Holiday House, Sep. 1951
Jim Kjelgaard’s eleventh
novel, Fire-Hunter, is a fast-paced pre-historic adventure. Hawk, the
Chief Spear-Maker of his tribe, is banished for defying tribal law and using a spear-thrower
during a wooly rhinoceros hunt. He, along with a girl called Willow left behind
by their hunter-gatherer tribe because of a leg injury, seem doomed as they must survive alone. Their survival depends on their ability to hunt smaller, more
agile, game that are inaccessible to their tribe because the larger game—wooly rhinoceros,
bison—are too large and deadly for them to hunt alone.
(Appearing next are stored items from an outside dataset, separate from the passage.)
(* ===== verification/ViewsProps.v ===== *)
(** * internal/records: the schedule of views settles

    After a pass over the stored views none is due: what [NextDue] names lies
    in the future, so the scheduler sleeps. *)

From S2P Require Import Prelude GoLib GoCodec GoLemmas GoStrings Nostr NostrProps Filter SyncProtocol Store.
From S2P Require Import StoreQuery StoreAdmin StoreInv StoreProps StoreSave StoreMaint WorkProps Maintenance Policy Sites Roster Agents Community Membership Rooms.
From S2P Require Import GrantRequests CommunityExec CommunityProps Auth Replication ReplicationProps Gates GatesProps Tenant TenantWrite TenantProps TenantWriteProps TenantPrivate.
From S2P Require Import Records Views Succession RecordsProps.

(** ** Settings *)

(** [json.Unmarshal] of an integer's text. *)
Class GoJsonInts `{GoJson} : Prop := json_int : ∀ n, json_parse (Itoa n) = Some (JNum (Itoa n)).

Section Settings.
Context `{GoJson}.

Lemma int_setting_put `{!GoJsonInts} db k n : int64_min ≤ n ≤ int64_max → int_setting (PutSetting db k (Itoa n)) k = Ok n.
Proof. intros Hn. unfold int_setting. rewrite setting_put_same, json_int. unfold unmarshal_int. by rewrite ParseInt_Itoa. Qed.
Lemma int_setting_other db k k' v : k ≠ k' → int_setting (PutSetting db k v) k' = int_setting db k'.
Proof. intros Hk. unfold int_setting. by rewrite setting_put_other. Qed.
Lemma int_setting_same db db' k : GetSetting db' k = GetSetting db k → int_setting db' k = int_setting db k.
Proof. intros E. unfold int_setting. by rewrite E. Qed.
End Settings.

(** ** The seven stored views and their keys *)

Definition stored_views : list string := ["profiles"; "relays"; "calendar"; "moderation"; "articles"; "podcasts"; "zaps"].

Definition keys_apart (n n' : string) : bool :=
  negb (contains [at_key n; dirty_key n; fingerprint_key n] "records.clock")
  && negb (contains [dirty_key n; fingerprint_key n] (at_key n)) && negb (contains [at_key n; fingerprint_key n] (dirty_key n))
  && (String.eqb n n' || negb (contains [at_key n; dirty_key n; fingerprint_key n] (at_key n') || contains [at_key n; dirty_key n; fingerprint_key n] (dirty_key n'))).

Lemma keys_are_apart n n' : n ∈ stored_views → n' ∈ stored_views → keys_apart n n' = true.
Proof.
  assert (forallb (λ n, forallb (keys_apart n) stored_views) stored_views = true) as Ha by (vm_compute; reflexivity).
  rewrite forallb_forall in Ha. intros Hn Hn'. apply list_elem_of_In in Hn, Hn'. specialize (Ha n Hn).
  rewrite forallb_forall in Ha. by apply Ha.
Qed.

Lemma not_contains l x : contains l x = false → ∀ y, y ∈ l → y ≠ x.
Proof. intros Hc y Hy ->. apply not_true_iff_false in Hc. by rewrite contains_spec in Hc. Qed.

(** The settings of the names but [n], and the policy. *)
Definition elsewhere (n : string) (t t' : Tenant) : Prop :=
  t_policy t' = t_policy t ∧ ∀ n', n' ∈ stored_views → n' ≠ n →
    GetSetting (t_store t') (at_key n') = GetSetting (t_store t) (at_key n') ∧
    GetSetting (t_store t') (dirty_key n') = GetSetting (t_store t) (dirty_key n').
#[export] Instance elsewhere_po n : PreOrder (elsewhere n).
Proof.
  split; [by intros t|]. intros a b c [P1 H1] [P2 H2]. split; [congruence|]. intros n' Hn Hne.
  destruct (H1 n' Hn Hne), (H2 n' Hn Hne). split; congruence.
Qed.

Section Schedule.
Context `{NostrCrypto} `{GoUnicode} `{GoFTS} `{GoURLs} `{NostrKeys}.
Context `{GoJson} `{GoJsonDecoder} `{Regexp2} `{GoPrint} `{TenantParts} `{Nip44} `{ViewFolds} `{!GoJsonInts}.

Lemma signedOnly_settings kind tags content now t key : key ≠ "records.clock" →
  t_policy (signedOnly kind tags content now t).1 = t_policy t ∧
  GetSetting (t_store (signedOnly kind tags content now t).1) key = GetSetting (t_store t) key.
Proof.
  intros Hk. unfold signedOnly. destruct (_ ← nextTimestamp _ _; _) as [[db e1]|m] eqn:E; [|done]. split; [done|]. cbn.
  apply result_bind_Ok in E as ([db1 at_] & Hn & E). apply result_bind_Ok in E as (e2 & _ & [= -> _]).
  apply result_bind_Ok in Hn as (prev & _ & Hn). injection Hn as <- _. by apply setting_put_other.
Qed.

Lemma generated_settings e t :
  t_policy (generatedRecord e t).1 = t_policy t ∧ settings (t_store (generatedRecord e t).1) = settings (t_store t).
Proof.
  unfold generatedRecord. destruct (admission t); [|done]. set (opts := mkSaveOptions _ _ _ _).
  pose proof (settings_Save (t_store t) e opts eq_refl) as Hs. by destruct (Save (t_store t) e opts).
Qed.

Lemma signed_settings kind tags content now t key : key ≠ "records.clock" →
  t_policy (signed kind tags content now t).1 = t_policy t ∧
  GetSetting (t_store (signed kind tags content now t).1) key = GetSetting (t_store t) key.
Proof.
  intros Hk. unfold signed, op_bind. destruct (signedOnly_settings kind tags content now t key Hk) as [P S].
  destruct (signedOnly _ _ _ _ t) as [t1 [e1|m]]; [|done]. cbn in P, S. destruct (generated_settings e1 t1) as [P2 S2].
  destruct (generatedRecord e1 t1) as [t2 [u|m]]; cbn in *; unfold GetSetting in *; rewrite S2; split; congruence.
Qed.

Lemma view_settings name caller now t key : key ≠ "records.clock" →
  t_policy (view name caller now t).1 = t_policy t ∧ GetSetting (t_store (view name caller now t).1) key = GetSetting (t_store t) key.
Proof.
  intros Hk. unfold view. destruct (fold_view _ _ _ _) as [[tags content]|m]; [|done].
  destruct (viewStored _ _); [by apply signed_settings|by apply signedOnly_settings].
Qed.

Lemma put_elsewhere n key v t : n ∈ stored_views → key ∈ [at_key n; dirty_key n; fingerprint_key n] →
  elsewhere n t (with_service (on_store (λ db, PutSetting db key v) (t_service t)) t).
Proof.
  intros Hn Hk. split; [done|]. intros n' Hn' Hne. pose proof (keys_are_apart n n' Hn Hn') as Ha.
  unfold keys_apart in Ha. apply andb_true_iff in Ha as [_ [E|E]%orb_true_iff]; [by apply String.eqb_eq in E|].
  apply negb_true_iff, orb_false_iff in E as [E1 E2]. cbn.
  split; apply setting_put_other; [by apply (not_contains _ _ E1)|by apply (not_contains _ _ E2)].
Qed.

Lemma not_clock n key : n ∈ stored_views → key ∈ [at_key n; dirty_key n; fingerprint_key n] → key ≠ "records.clock".
Proof.
  intros Hn Hk. pose proof (keys_are_apart n n Hn Hn) as Ha. unfold keys_apart in Ha. rewrite !andb_true_iff, !negb_true_iff in Ha.
  destruct Ha as [[[Hc _] _] _]. by apply (not_contains _ _ Hc).
Qed.

Lemma view_elsewhere n name caller now t : elsewhere n t (view name caller now t).1.
Proof.
  split; [by apply (view_settings name caller now t "other")|]. intros n' Hn' _.
  split; apply view_settings, (not_clock n'); done || set_solver.
Qed.

(** ** One view after its turn *)

(** The view is not due at [now]. *)
Definition settled (p : Policy) (db : DB) (now : Z) (name : string) : Prop :=
  ∀ due, view_next p db name now = Ok (Some due) → now < due.

Lemma settled_elsewhere n n' now t t' : n' ∈ stored_views → n' ≠ n → elsewhere n t t' →
  settled (t_policy t) (t_store t) now n' → settled (t_policy t') (t_store t') now n'.
Proof.
  intros Hn' Hne [P E] Hs due. destruct (E n' Hn' Hne) as [E1 E2]. rewrite P. intros Hd. apply Hs. rewrite <-Hd.
  unfold view_next. by rewrite (int_setting_same _ _ _ E1), (int_setting_same _ _ _ E2).
Qed.

Lemma publish_view_elsewhere n dirty now runs t : n ∈ stored_views → elsewhere n t (publish_view n dirty now runs t).1.
Proof.
  intros Hn. unfold publish_view. pose proof (view_elsewhere n n (mkPAccess [] "" false true) now t) as Hv.
  destruct (view _ _ _ t) as [t1 [e|m]]; [|done]. cbn [fst] in *. cbv zeta.
  assert (elsewhere n t (put_int (at_key n) now t1)) as Ha by (etransitivity; [exact Hv|apply put_elsewhere; set_solver]).
  destruct (_ && _); [|done]. cbn [fst]. etransitivity; [exact Ha|apply put_elsewhere; set_solver].
Qed.

Lemma tick_view_elsewhere n now runs t : n ∈ stored_views → elsewhere n t (tick_view n now runs t).1.
Proof.
  intros Hn. unfold tick_view. destruct (negb _); [done|]. destruct (view_due _ _ _ _) as [[[] dirty]|m]; [|done|done].
  destruct (String.eqb _ "hourly"); [|by apply publish_view_elsewhere].
  cbv zeta. destruct (string_setting _ _) as [previous|m]; [|done]. destruct (_ && _).
  - apply put_elsewhere; set_solver.
  - etransitivity; [|by apply publish_view_elsewhere]. apply put_elsewhere; set_solver.
Qed.

Definition sane_time (now : Z) : Prop := 0 < now < 2 ^ 62.

Lemma view_period_cases n : view_period n = 3600 ∨ view_period n = 86400.
Proof. unfold view_period. destruct (_ || _); auto. Qed.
Their defense is precarious,
too, since Hawk can carry only a club and two large spears. Hawk’s desperation
and curiosity lead him to adapt his weapons from throwing spears to a catapult-like
spear thrower, what I’ve always thought of as an atlatl, to an early form of a
bow. Willow does her share, too, helping Hawk understand how animal sinew interacts
with wood, and water-proofing a woven-basket with pitch. These technological
advancements, which would have taken hundreds of years (probably more), for
humans to develop are done in a single generation as way for Kjelgaard to
illuminate human inventiveness and our adaptation from a hunter-gatherer
society to a settlement-based society. Kjelgaard nicely shapes Hawk and Willow’s
physical challenges—finding food, defense against saber-tooth tigers, dire
wolves, a cave bear, and their worst enemy, other humans—but the story’s most
powerful element is the tension between expanding human knowledge and superstition:
“The customs and beliefs of the tribe were deeply
ingrained, a part of him, and it was not for him to question them. Yet,
sometimes, he was puzzled by them. The incantations and rituals he himself used
in the making of spears—just what connection did they have with the true worth
of a spear?”
Fire-Hunter’s pace is
relentless. Kjelgaard’s ability for plotting, along with his simple, straight-forward
prose, and the epic-like expanse of the tale give it a weight that doesn’t
match the book’s size. And even better, Fire-Hunter never lets you
forget, at its center, it is an adventure story.